BEGIN

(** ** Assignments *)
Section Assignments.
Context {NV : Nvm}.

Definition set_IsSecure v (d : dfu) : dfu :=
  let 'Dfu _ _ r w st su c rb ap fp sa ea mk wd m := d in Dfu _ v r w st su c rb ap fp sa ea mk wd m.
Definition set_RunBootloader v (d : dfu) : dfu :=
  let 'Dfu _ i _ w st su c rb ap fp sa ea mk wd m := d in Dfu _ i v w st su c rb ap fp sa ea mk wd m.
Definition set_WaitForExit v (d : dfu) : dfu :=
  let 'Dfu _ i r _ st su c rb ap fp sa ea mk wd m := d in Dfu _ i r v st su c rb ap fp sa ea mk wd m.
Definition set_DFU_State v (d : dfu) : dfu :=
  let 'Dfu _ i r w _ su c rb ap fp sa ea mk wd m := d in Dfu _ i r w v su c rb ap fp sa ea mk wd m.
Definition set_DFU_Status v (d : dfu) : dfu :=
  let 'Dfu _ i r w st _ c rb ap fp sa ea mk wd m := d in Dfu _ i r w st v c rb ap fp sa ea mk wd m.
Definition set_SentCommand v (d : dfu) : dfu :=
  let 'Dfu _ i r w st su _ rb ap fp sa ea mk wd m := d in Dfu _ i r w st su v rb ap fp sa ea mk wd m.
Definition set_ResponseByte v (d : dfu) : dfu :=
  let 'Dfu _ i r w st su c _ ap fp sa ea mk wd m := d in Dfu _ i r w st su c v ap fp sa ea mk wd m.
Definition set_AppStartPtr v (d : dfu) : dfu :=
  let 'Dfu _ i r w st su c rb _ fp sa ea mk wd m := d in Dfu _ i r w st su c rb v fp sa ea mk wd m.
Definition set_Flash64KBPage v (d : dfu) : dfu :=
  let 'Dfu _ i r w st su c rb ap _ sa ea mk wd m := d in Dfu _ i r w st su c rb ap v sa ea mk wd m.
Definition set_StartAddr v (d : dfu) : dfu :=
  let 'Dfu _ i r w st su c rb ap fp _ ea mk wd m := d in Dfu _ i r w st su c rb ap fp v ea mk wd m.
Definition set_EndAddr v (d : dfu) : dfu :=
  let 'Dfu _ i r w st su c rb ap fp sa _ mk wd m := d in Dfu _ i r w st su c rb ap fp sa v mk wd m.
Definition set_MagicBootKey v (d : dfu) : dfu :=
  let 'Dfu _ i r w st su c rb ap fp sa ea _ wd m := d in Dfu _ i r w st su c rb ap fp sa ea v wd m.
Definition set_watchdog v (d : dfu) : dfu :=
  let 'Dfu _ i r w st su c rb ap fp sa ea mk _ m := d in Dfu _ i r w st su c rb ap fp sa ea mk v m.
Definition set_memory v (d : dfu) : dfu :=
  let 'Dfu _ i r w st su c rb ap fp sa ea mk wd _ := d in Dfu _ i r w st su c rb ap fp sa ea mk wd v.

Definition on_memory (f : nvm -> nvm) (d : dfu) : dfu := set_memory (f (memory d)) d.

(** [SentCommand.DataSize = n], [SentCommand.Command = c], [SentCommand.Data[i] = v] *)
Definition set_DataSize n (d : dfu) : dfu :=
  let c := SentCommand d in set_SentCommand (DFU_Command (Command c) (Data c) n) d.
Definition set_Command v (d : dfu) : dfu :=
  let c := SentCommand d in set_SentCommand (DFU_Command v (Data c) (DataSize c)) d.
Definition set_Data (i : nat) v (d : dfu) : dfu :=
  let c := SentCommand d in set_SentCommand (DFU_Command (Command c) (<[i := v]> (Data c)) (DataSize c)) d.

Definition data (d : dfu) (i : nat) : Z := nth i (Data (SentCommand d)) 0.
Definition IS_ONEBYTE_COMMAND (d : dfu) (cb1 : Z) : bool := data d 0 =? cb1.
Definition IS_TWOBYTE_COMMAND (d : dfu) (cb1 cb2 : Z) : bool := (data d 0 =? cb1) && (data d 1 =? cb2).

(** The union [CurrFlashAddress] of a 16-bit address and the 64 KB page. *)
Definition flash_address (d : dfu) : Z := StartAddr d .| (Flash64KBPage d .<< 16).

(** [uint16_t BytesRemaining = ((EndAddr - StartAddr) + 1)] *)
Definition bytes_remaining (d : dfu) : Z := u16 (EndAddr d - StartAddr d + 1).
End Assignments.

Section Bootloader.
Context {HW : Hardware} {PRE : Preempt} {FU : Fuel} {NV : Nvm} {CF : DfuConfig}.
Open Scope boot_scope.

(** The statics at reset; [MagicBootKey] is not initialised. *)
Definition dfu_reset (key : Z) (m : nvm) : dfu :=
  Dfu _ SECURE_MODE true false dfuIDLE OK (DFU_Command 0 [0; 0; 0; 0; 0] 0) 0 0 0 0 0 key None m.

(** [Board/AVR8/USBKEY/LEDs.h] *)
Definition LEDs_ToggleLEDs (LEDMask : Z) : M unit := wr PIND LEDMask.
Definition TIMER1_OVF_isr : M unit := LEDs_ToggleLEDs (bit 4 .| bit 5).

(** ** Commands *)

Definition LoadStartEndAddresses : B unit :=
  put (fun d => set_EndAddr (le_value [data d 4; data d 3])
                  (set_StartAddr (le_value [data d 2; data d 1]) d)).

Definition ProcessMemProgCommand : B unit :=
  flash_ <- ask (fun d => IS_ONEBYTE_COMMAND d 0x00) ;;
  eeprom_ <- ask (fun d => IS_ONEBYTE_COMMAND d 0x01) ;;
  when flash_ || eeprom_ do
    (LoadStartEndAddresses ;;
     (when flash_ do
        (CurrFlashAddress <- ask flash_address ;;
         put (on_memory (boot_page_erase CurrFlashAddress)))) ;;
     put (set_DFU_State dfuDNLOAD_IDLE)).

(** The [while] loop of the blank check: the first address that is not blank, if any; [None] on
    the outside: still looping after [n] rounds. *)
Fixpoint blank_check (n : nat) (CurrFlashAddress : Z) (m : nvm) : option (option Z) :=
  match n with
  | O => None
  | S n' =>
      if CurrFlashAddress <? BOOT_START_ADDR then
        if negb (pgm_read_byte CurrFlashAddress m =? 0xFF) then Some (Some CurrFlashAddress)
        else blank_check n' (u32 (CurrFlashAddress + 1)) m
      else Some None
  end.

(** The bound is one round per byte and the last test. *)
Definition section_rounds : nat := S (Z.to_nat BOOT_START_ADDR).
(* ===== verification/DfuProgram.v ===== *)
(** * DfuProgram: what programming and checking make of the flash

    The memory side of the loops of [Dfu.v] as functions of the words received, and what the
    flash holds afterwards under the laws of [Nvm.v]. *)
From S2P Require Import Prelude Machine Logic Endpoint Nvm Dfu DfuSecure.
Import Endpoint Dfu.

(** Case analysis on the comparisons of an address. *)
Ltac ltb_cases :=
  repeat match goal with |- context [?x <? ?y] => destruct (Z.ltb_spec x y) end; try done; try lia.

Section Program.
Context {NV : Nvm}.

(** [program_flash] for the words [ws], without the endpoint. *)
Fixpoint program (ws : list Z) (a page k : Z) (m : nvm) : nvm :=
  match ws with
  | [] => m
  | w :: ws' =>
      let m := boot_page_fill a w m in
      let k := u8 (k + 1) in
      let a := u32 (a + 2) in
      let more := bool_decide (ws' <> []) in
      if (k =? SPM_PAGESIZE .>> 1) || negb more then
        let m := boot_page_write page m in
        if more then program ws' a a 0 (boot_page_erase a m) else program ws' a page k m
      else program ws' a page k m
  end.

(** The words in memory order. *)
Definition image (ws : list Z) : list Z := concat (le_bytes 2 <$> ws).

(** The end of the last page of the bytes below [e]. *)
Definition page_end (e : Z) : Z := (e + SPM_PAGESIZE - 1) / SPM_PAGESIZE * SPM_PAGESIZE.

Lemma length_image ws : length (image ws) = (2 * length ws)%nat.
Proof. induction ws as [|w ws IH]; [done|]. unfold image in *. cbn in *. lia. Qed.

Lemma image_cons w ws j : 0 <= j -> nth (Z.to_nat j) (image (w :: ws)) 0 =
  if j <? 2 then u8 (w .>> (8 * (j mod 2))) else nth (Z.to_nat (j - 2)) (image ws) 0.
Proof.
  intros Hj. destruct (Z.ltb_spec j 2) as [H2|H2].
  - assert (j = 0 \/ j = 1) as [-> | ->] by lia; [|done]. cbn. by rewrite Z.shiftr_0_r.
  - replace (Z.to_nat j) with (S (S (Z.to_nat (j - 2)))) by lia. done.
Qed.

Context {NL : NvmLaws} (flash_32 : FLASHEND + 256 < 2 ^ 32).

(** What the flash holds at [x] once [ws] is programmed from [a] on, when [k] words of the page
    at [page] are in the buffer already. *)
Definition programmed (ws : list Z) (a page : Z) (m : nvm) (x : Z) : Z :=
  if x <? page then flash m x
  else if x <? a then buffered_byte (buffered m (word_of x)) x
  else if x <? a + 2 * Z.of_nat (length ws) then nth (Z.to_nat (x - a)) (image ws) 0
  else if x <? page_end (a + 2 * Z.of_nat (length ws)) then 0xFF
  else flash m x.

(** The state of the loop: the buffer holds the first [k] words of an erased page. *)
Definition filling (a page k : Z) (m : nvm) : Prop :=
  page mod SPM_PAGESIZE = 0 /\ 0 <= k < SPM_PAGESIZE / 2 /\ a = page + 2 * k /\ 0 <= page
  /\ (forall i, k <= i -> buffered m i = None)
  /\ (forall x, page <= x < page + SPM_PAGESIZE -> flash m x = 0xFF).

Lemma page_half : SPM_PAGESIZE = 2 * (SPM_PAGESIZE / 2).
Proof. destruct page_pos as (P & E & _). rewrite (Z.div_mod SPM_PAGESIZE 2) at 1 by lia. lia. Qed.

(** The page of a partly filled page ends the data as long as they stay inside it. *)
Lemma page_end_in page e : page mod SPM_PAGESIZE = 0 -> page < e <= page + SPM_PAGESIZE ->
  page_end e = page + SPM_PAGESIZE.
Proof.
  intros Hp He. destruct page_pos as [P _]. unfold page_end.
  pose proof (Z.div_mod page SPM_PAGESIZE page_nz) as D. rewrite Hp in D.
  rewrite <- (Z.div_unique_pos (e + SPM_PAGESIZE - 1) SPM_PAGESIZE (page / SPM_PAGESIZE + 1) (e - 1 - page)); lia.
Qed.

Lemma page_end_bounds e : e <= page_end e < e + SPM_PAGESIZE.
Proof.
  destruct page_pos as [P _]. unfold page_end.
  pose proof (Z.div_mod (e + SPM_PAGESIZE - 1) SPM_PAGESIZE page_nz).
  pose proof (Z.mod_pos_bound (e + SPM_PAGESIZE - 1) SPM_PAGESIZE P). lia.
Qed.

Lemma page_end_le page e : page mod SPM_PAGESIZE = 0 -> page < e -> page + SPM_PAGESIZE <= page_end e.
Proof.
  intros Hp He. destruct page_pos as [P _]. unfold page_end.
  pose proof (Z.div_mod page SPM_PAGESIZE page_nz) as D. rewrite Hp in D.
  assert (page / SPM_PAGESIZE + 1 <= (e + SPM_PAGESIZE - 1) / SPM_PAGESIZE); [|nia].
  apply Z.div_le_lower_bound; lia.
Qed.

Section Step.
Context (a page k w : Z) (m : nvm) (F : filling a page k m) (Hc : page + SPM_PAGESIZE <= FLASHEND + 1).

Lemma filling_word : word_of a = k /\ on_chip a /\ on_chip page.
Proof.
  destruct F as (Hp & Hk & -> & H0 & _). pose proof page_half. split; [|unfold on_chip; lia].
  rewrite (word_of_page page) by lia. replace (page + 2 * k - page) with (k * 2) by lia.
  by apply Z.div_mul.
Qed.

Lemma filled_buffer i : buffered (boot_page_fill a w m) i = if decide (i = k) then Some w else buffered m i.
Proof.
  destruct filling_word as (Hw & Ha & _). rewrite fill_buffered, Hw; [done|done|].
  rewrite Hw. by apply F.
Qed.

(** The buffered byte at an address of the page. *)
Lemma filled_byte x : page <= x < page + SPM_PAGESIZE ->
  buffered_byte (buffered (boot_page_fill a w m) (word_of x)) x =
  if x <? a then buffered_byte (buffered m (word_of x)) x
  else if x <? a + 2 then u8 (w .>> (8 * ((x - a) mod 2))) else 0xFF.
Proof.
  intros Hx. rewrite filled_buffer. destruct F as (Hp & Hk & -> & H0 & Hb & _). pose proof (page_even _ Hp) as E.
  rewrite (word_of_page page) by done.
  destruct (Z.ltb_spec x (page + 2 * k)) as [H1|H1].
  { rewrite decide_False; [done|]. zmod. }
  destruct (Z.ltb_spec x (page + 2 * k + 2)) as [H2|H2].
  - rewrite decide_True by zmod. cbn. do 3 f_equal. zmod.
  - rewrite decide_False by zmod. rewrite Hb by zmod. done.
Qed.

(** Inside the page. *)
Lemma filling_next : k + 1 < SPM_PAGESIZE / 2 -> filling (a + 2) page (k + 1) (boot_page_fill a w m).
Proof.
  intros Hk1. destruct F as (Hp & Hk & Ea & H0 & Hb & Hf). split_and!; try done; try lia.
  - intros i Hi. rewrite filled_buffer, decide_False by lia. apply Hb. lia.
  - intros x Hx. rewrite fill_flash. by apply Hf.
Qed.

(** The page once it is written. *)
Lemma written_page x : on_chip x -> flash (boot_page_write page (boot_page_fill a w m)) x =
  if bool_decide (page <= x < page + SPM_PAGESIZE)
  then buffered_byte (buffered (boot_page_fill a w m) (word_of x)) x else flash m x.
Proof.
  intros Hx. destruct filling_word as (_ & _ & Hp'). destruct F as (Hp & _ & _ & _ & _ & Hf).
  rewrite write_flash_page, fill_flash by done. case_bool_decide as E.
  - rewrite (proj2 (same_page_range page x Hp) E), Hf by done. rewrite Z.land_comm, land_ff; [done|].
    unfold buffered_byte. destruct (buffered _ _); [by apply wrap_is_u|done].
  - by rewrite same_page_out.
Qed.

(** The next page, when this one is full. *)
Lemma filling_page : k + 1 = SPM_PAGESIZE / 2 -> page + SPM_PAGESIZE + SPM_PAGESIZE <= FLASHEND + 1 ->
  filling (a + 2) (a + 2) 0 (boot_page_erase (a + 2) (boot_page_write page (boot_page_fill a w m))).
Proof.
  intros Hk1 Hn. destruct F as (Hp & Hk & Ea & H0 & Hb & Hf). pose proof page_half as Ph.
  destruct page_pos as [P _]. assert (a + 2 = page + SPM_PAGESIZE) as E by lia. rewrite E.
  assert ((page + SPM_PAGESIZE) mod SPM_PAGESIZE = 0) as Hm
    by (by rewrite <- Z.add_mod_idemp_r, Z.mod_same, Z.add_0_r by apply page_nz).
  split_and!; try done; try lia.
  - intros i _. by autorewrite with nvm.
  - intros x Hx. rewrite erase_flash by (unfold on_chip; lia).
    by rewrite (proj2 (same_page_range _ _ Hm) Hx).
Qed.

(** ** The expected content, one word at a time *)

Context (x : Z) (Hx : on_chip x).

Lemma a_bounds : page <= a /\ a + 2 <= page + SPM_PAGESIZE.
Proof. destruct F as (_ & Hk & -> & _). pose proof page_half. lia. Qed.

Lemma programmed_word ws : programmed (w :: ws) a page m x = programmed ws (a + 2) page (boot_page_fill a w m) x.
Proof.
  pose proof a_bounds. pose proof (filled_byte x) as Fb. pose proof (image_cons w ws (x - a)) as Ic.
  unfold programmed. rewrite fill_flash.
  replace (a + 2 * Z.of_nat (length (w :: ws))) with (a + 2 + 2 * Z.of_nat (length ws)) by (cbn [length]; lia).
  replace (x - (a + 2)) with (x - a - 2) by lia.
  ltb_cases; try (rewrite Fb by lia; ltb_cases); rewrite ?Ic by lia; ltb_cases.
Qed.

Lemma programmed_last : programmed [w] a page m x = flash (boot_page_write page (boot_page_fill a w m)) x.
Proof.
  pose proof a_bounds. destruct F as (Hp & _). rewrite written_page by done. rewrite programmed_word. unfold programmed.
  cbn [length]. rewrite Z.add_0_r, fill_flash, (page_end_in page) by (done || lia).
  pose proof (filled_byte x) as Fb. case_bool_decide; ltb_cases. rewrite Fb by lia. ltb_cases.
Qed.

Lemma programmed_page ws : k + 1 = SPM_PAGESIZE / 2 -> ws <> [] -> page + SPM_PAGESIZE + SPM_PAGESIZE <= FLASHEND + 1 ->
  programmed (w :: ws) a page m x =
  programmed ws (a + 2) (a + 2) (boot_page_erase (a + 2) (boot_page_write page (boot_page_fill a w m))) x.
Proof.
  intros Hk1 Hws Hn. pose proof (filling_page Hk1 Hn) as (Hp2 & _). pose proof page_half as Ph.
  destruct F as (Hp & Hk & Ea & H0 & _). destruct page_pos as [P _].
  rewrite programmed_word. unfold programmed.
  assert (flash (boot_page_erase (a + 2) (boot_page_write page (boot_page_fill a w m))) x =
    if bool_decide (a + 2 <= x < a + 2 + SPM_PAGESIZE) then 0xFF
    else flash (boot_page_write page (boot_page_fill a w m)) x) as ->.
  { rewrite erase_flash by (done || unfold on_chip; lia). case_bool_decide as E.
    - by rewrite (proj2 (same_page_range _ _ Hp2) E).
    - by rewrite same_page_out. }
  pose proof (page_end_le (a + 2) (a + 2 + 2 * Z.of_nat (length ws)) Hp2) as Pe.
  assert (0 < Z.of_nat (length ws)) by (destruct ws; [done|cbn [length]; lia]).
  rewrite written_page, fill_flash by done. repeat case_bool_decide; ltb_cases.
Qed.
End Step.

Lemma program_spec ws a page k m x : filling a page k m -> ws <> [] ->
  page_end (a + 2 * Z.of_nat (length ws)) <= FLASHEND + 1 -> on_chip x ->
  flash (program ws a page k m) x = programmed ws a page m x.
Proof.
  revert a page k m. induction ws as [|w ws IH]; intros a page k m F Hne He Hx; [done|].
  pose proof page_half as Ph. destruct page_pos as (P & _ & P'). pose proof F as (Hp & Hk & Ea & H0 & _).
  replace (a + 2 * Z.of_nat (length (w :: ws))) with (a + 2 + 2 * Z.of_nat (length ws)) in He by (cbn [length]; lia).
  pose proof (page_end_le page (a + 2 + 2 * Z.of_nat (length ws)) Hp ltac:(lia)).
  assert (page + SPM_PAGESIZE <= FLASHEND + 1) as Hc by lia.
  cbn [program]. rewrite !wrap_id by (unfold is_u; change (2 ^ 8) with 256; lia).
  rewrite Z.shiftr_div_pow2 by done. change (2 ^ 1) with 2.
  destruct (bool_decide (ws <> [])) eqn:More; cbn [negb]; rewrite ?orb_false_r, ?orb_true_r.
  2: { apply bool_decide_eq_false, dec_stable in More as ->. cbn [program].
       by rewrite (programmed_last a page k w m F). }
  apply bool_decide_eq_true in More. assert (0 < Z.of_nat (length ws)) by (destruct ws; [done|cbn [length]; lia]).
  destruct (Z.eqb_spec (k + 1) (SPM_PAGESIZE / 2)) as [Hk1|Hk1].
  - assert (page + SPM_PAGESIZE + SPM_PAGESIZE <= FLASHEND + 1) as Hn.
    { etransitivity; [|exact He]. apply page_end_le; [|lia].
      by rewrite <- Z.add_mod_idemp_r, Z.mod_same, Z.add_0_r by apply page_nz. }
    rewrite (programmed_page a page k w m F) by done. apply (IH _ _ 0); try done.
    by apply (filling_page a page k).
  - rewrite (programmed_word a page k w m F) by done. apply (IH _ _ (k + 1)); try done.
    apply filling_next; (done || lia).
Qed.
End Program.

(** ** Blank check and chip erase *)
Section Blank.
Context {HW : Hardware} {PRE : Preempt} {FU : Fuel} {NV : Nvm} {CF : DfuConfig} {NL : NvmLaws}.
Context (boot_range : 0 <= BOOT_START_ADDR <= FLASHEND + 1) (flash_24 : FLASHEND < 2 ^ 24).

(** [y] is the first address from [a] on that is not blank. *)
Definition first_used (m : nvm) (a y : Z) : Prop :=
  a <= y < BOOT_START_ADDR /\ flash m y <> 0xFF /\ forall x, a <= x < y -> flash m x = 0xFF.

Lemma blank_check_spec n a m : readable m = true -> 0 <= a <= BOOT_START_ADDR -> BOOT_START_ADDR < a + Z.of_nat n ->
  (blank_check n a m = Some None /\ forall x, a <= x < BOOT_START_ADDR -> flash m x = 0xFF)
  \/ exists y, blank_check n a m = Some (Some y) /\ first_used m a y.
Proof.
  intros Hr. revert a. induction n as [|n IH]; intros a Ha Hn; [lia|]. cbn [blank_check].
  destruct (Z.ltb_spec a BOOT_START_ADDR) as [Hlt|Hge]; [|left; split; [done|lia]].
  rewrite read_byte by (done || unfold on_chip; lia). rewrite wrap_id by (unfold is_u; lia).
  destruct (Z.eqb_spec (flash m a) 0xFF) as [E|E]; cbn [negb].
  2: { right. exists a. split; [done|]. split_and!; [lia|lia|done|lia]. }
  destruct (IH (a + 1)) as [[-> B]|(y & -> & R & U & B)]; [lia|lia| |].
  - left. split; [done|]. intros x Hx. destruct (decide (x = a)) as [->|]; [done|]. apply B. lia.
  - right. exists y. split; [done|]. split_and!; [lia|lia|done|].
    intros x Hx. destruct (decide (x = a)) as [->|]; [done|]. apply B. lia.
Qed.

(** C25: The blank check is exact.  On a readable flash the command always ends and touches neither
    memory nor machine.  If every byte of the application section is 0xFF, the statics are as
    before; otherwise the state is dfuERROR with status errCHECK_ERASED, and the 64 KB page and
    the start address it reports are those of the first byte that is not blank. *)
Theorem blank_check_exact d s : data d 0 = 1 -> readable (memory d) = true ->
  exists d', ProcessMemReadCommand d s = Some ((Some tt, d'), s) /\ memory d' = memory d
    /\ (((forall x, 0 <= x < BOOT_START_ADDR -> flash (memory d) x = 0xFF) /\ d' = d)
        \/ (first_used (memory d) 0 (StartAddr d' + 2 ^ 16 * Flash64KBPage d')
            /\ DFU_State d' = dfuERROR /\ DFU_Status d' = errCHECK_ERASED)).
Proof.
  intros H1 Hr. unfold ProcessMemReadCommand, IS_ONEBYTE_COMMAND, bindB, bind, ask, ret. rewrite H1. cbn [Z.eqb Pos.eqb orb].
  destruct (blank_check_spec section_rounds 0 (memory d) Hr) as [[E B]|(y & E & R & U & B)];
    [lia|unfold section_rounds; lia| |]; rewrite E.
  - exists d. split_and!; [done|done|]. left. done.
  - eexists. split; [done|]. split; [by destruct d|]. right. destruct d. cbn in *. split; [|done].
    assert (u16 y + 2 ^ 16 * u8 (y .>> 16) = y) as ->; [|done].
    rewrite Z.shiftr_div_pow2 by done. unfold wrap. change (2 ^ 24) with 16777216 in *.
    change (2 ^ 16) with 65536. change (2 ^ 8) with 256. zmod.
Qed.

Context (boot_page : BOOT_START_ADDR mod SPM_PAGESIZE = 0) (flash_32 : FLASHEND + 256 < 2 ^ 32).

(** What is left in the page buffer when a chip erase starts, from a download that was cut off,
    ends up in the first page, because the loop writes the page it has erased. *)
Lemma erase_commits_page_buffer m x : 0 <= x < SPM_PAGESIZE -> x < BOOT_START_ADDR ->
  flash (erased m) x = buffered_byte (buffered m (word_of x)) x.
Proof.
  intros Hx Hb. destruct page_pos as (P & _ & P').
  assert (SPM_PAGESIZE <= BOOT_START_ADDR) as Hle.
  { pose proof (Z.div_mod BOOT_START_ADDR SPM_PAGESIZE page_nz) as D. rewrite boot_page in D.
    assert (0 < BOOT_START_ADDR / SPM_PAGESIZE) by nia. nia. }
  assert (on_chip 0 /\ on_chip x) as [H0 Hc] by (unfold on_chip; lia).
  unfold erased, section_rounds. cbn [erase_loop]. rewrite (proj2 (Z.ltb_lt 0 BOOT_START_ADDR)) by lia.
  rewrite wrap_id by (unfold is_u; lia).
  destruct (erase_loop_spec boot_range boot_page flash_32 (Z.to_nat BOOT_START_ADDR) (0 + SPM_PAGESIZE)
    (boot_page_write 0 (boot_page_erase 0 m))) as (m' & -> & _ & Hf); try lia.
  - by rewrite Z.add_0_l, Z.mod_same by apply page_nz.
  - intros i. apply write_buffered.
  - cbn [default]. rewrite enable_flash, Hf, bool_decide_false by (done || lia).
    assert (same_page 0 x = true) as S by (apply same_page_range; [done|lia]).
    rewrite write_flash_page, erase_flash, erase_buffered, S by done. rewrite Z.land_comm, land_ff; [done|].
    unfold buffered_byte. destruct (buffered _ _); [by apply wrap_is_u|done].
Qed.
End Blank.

END

Show every line of the data in which the word "change" appears.

  cbn [program]. rewrite !wrap_id by (unfold is_u; change (2 ^ 8) with 256; lia).
  rewrite Z.shiftr_div_pow2 by done. change (2 ^ 1) with 2.
    rewrite Z.shiftr_div_pow2 by done. unfold wrap. change (2 ^ 24) with 16777216 in *.
    change (2 ^ 16) with 65536. change (2 ^ 8) with 256. zmod.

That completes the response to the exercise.